Di Francesca Lagatta

Era uno dei dirigenti più in vista e forse tra i più attivi della sanità cosentina, ma ha pagato a caro prezzo per non aver tenuto la bocca chiusa e per non aver ceduto alle lusinghe e alle promesse della parte politica che, un anno e mezzo fa, chiedeva aiuto per accaparrarsi uno scranno in parlamento usando i canali sanitari della provincia. Ospedali, cliniche, ambulatori, uffici. Tutti, o quasi, dovevano obbedire agli ordini, pena, come nel caso del protagonista di questa storia, il declassamento, l’umiliazione, l’emarginazione. L’isolamento, soprattutto. Il dirigente di cui vi stiamo per parlare è stato sollevato dal suo incarico una manciata di settimane prima delle elezioni politiche del 2018 e sostituito con un altro che, guarda caso, è iscritto al partito che in quel momento aveva pieno controllo sul ristretto gruppo del vertice dirigenziale dell’Asp di Cosenza. Il Partito Democratico.

Da dirigente di spicco a “scalda sedia”
Al dirigente in questione viene ridotto lo stipendio a circa 3mila euro mensili e viene mandato a dirigere un nuovo ufficio. Ma per i suoi superiori il primo spostamento non è sufficiente, così, dopo appena tre mesi, viene mandato a dirigere un altro ufficio, ma stavolta a diversi chilometri da casa. Intanto, però, il forte disagio che gli ha provocato la sua vicenda lavorativa lo ha fatto ammalare e nel nuovo ufficio non prenderà mai servizio, rimanendo in malattia per 9 mesi. Una condizione clinica ampiamente certificata e, come detto, strettamente legata alle nuove condizioni di lavoro.
Così non può continuare e dunque, nella scorsa primavera, viene trasferito nuovamente, in un altro ufficio, ma stavolta senza incarico. In teoria deve lavorare per 38 ore settimanali, in pratica è chiuso in una stanza di pochi metri quadrati a guardare il soffitto. Non fa nulla da mattina a pomeriggio. Non dirige nulla, non organizza nulla e non sbriga pratiche. A conti fatti, riscalda la sedia.

Spreco di denaro pubblico
Lo rivela il contenuto di un documento, che lo stesso invia al suo diretto superiore e, per conoscenza, all’azienda sanitaria provinciale, per protestare contro questa assurda situazione. «Riscaldo la sedia per 38 ore settimanali – è scritto nella nota – in considerazione del fatto che la sua disposizione di servizio non ha determinato alcun coinvolgimento della mia persona da parte di chicchessia».

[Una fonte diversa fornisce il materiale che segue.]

(* ===== verification/SnippetStore.v ===== *)
(** * The store of the snippet service

    The documents of src/snippet-service/store and what the operations of
    store/mongodb do to their collections.  A collection is the list of its
    documents.  The queries and pipelines that the code builds are read as what
    MongoDB documents for the operators in them: a query is a predicate on
    documents, a pipeline a function on them.  Each call of the driver may fail
    ([fault]) and then changes nothing. *)

From Stdlib Require Import ZArith Lia String.
From S2P Require Import Prelude Commands SortedSlice Slices IdFilter Snippets.

(** ** Documents: store/condition.go, store/configuration.go *)
Record ConditionVersion := MkConditionVersion {
  cv_Name : string; cv_Version : Z; cv_Enabled : bool; cv_Timestamp : Z;
  cv_DeviceIdFilter : list string; cv_ResourceTypeFilter : list string;
  cv_ResourceHrefFilter : list string; cv_JqExpressionFilter : string; cv_ApiAccessToken : string }.
Record ConfigurationVersion := MkConfigurationVersion {
  gv_Name : string; gv_Version : Z; gv_Resources : list Configuration_Resource; gv_Timestamp : Z }.

Definition MakeConditionVersion (c : Condition) : ConditionVersion :=
  {| cv_Name := cond_Name c; cv_Version := cond_Version c; cv_Enabled := cond_Enabled c;
     cv_Timestamp := cond_Timestamp c; cv_DeviceIdFilter := cond_DeviceIdFilter c;
     cv_ResourceTypeFilter := cond_ResourceTypeFilter c;
     cv_ResourceHrefFilter := cond_ResourceHrefFilter c;
     cv_JqExpressionFilter := cond_JqExpressionFilter c; cv_ApiAccessToken := cond_ApiAccessToken c |}.
Definition MakeConfigurationVersion_ (c : Configuration) : ConfigurationVersion :=
  {| gv_Name := cfg_Name c; gv_Version := cfg_Version c; gv_Resources := cfg_Resources c;
     gv_Timestamp := cfg_Timestamp c |}.

(** What the pipelines need to know of a version. *)
Class Versioned (V : Type) := { v_Version : V -> Z; v_setVersion : Z -> V -> V }.
#[export] Instance ConditionVersion_Versioned : Versioned ConditionVersion := {|
  v_Version := cv_Version;
  v_setVersion n v := MkConditionVersion (cv_Name v) n (cv_Enabled v) (cv_Timestamp v)
    (cv_DeviceIdFilter v) (cv_ResourceTypeFilter v) (cv_ResourceHrefFilter v)
    (cv_JqExpressionFilter v) (cv_ApiAccessToken v) |}.
#[export] Instance ConfigurationVersion_Versioned : Versioned ConfigurationVersion := {|
  v_Version := gv_Version;
  v_setVersion n v := MkConfigurationVersion (gv_Name v) n (gv_Resources v) (gv_Timestamp v) |}.

(** store.Condition and store.Configuration; the latter has no ConfigurationId. *)
Record Doc (V : Type) := MkDoc {
  doc_Id : string; doc_Owner : string; doc_ConfigurationId : string;
  doc_Latest : option V; doc_Versions : list V }.
Arguments MkDoc {V}.
Arguments doc_Id {V}.
Arguments doc_Owner {V}.
Arguments doc_ConfigurationId {V}.
Arguments doc_Latest {V}.
Arguments doc_Versions {V}.
Definition with_versions {V} (latest : option V) (versions : list V) (d : Doc V) : Doc V :=
  MkDoc (doc_Id d) (doc_Owner d) (doc_ConfigurationId d) latest versions.

Definition MakeFirstCondition (c : Condition) : Doc ConditionVersion :=
  let version := MakeConditionVersion c in
  MkDoc (cond_Id c) (cond_Owner c) (cond_ConfigurationId c) (Some version) [version].
Definition MakeFirstConfiguration (c : Configuration) : Doc ConfigurationVersion :=
  let version := MakeConfigurationVersion_ c in
  MkDoc (cfg_Id c) (cfg_Owner c) "" (Some version) [version].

Viene pagato per non fare nulla, mentre su tutto il territorio provinciale si muore per la mancanza di organizzazione sanitaria. Si muore soprattutto per i tagli indiscriminati di personale e materiali, ma in questo caso i soldi ci sono, anche se rappresentano un inutile spreco. «Le chiedo – dice il dirigente, rivolgendosi al destinatario della lettera – di rappresentare alla Direzione strategica la necessità di altro mio utilizzo anche per non gravare, inutilmente, sul suo centro di costo».

La risposta
A risponderle, qualche giorno dopo, è il suo superiore, il quale riconosce la legittimità della richiesta e assicura, pertanto, che la affronterà con giusto «spirito aziendalistico», addossando le responsabilità all’attuale commissario Asp protempore di Cosenza, Sergio Diego. Ma sono passate già diverse settimane e dall’Asp di Cosenza non si è fatto vivo nessuno.